- [REQUIREMENT] The lines from the start of the records through the one containing "[children] and is" are to be restated word for word; please include both ends.

*** DATA SHOWN Section Begins ***

(** * Process supervision in [server/q-cli.js]

    A shallow embedding of [spawnQ] and [abortQSession], the two functions
    exported by [server/q-cli.js], together with the part of the Node.js
    runtime they talk to: the [activeQProcesses] map, child-process
    objects, the file system under the working directory, the console,
    the timer queue and the WebSocket handed to [spawnQ].

    Conventions.
    - A JavaScript string is a Rocq [string] holding its UTF-8 bytes.
    - [undefined] is [None]; a value that is tested for truthiness keeps
      the test written out ([truthy], [truthy_opt]).
    - [path.join] is the "/"-separated concatenation of its arguments: the
      working directory is taken as a path in normal form ([normal_form]:
      no empty segment, no "." or "..", no "/" at the end). For such a
      directory the concatenation is what [path.join] returns, which is
      proved against the function in full ([Path.join]); for another one
      the directories and files of the model are the code's under other
      names.
    - Every call into the runtime whose outcome the source cannot decide
      (does [fs.mkdir] fail, is the socket open, what time is it, does
      the operating system deliver a signal) reads that outcome from an
      explicit environment value.
    - A call of [spawnQ] runs to the end of its promise executor in one
      piece; what the listeners do afterwards is one [action] each.
      Without images the executor has no [await]: it runs inside the
      call, and the process is registered when [spawnQ] returns. With
      images it waits for [fs.mkdir] and [fs.writeFile] before it spawns,
      and what other callers do in between is not followed; a statement
      on what a caller finds right after the call is made for a call
      without images.
    - An object that several closures share (a child process) lives in
      [children] and is referred to by its index.

    Not modelled: [EPERM] as an answer to a signal, and [process.exit] at
    the end of the two [process.on] handlers. *)

From Stdlib Require Import Ascii.
From stdpp Require Import gmap strings list fin_maps pretty.

Open Scope string_scope.
Open Scope list_scope.

(** ** JavaScript strings *)

Module JS.

(** [s] used as a condition: the empty string is falsy. *)
Definition truthy (s : string) : bool :=
  match s with
  | EmptyString => false
  | String _ _ => true
  end.

(** [o] used as a condition, for a value that is a string or [undefined]. *)
Definition truthy_opt (o : option string) : bool :=
  match o with
  | Some s => truthy s
  | None => false
  end.

(** [a || b] on strings. *)
Definition or_else (a : option string) (b : string) : string :=
  match a with
  | Some s => if truthy s then s else b
  | None => b
  end.

Definition of_bytes (l : list nat) : string :=
  String.string_of_list_ascii (map Ascii.ascii_of_nat l).

Definition rev (s : string) : string :=
  String.string_of_list_ascii (List.rev (String.list_ascii_of_string s)).

(** [drop_prefix p s] is [Some rest] when [s = p ++ rest]. *)
Fixpoint drop_prefix (p s : string) : option string :=
  match p, s with
  | EmptyString, _ => Some s
  | String a p', String b s' =>
      if Ascii.eqb a b then drop_prefix p' s' else None
  | String _ _, EmptyString => None
  end.

(** The code points [String.prototype.trim] removes (WhiteSpace and
    LineTerminator of ECMA-262), each as its UTF-8 encoding:
    U+0009..U+000D, U+0020, U+00A0, U+1680, U+2000..U+200A, U+2028,
    U+2029, U+202F, U+205F, U+3000, U+FEFF. *)
Definition white_space : list string :=
  map of_bytes
    ([[9]; [10]; [11]; [12]; [13]; [32]; [194; 160]; [225; 154; 128]]
     ++ map (fun b => [226; 128; b]) (seq 128 11)
     ++ [[226; 128; 168]; [226; 128; 169]; [226; 128; 175];
         [226; 129; 159]; [227; 128; 128]; [239; 187; 191]]).

(** The line terminators, which [.] of a regular expression refuses:
    U+000A, U+000D, U+2028, U+2029. *)
Definition line_terminators : list string :=
  map of_bytes [[10]; [13]; [226; 128; 168]; [226; 128; 169]].

(** Strip one leading element of [encs] from [s], if there is one. *)
Fixpoint strip_one (encs : list string) (s : string) : option string :=
  match encs with
  | [] => None
  | e :: encs' =>
      match drop_prefix e s with
      | Some rest => Some rest
      | None => strip_one encs' s
      end
  end.

Fixpoint strip_go (fuel : nat) (encs : list string) (s : string) : string :=
  match fuel with
  | O => s
  | S fuel' =>
      match strip_one encs s with
      | Some rest => strip_go fuel' encs rest
      | None => s
      end
  end.

Definition trimStart (s : string) : string :=
  strip_go (String.length s) white_space s.

Definition trimEnd (s : string) : string :=
  rev (strip_go (String.length s) (map rev white_space) (rev s)).

(** [s.trim()] *)
Definition trim (s : string) : string := trimEnd (trimStart s).

(** [s.split(sep)] for a one-character separator. *)
Fixpoint split_go (sep : Ascii.ascii) (cur : string) (s : string) : list string :=
  match s with
  | EmptyString => [cur]
  | String c s' =>
      if Ascii.eqb c sep then cur :: split_go sep EmptyString s'
      else split_go sep (cur +:+ String c EmptyString) s'
  end.

Definition split (sep : Ascii.ascii) (s : string) : list string :=
  split_go sep EmptyString s.

(** [l.join(sep)] *)
Fixpoint join (sep : string) (l : list string) : string :=
  match l with
  | [] => EmptyString
  | [x] => x
  | x :: l' => x +:+ sep +:+ join sep l'
  end.

(** [l.indexOf(x)], [None] standing for -1. *)
Fixpoint indexOf (x : string) (l : list string) : option nat :=
  match l with
  | [] => None
  | y :: l' => if String.eqb y x then Some 0 else S <$> indexOf x l'
  end.

(** Does some line terminator occur in [s]? *)
Fixpoint has_line_terminator (s : string) : bool :=
  match strip_one line_terminators s with
  | Some _ => true
  | None =>
      match s with
      | EmptyString => false
      | String _ s' => has_line_terminator s'
      end
  end.

(** The longest prefix of [s] without the character [c], and what follows. *)
Fixpoint span_not (c : Ascii.ascii) (s : string) : string * string :=
  match s with
  | EmptyString => (EmptyString, EmptyString)
  | String a s' =>
      if Ascii.eqb a c then (EmptyString, s)
      else let '(p, r) := span_not c s' in (String a p, r)
  end.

*** DATA SHOWN Section Ends ***

- [RESULT OF THIS TASK]
(** * Process supervision in [server/q-cli.js]

    A shallow embedding of [spawnQ] and [abortQSession], the two functions
    exported by [server/q-cli.js], together with the part of the Node.js
    runtime they talk to: the [activeQProcesses] map, child-process
    objects, the file system under the working directory, the console,
    the timer queue and the WebSocket handed to [spawnQ].

    Conventions.
    - A JavaScript string is a Rocq [string] holding its UTF-8 bytes.
    - [undefined] is [None]; a value that is tested for truthiness keeps
      the test written out ([truthy], [truthy_opt]).
    - [path.join] is the "/"-separated concatenation of its arguments: the
      working directory is taken as a path in normal form ([normal_form]:
      no empty segment, no "." or "..", no "/" at the end). For such a
      directory the concatenation is what [path.join] returns, which is
      proved against the function in full ([Path.join]); for another one
      the directories and files of the model are the code's under other
      names.
    - Every call into the runtime whose outcome the source cannot decide
      (does [fs.mkdir] fail, is the socket open, what time is it, does
      the operating system deliver a signal) reads that outcome from an
      explicit environment value.
    - A call of [spawnQ] runs to the end of its promise executor in one
      piece; what the listeners do afterwards is one [action] each.
      Without images the executor has no [await]: it runs inside the
      call, and the process is registered when [spawnQ] returns. With
      images it waits for [fs.mkdir] and [fs.writeFile] before it spawns,
      and what other callers do in between is not followed; a statement
      on what a caller finds right after the call is made for a call
      without images.
    - An object that several closures share (a child process) lives in
      [children] and is referred to by its index.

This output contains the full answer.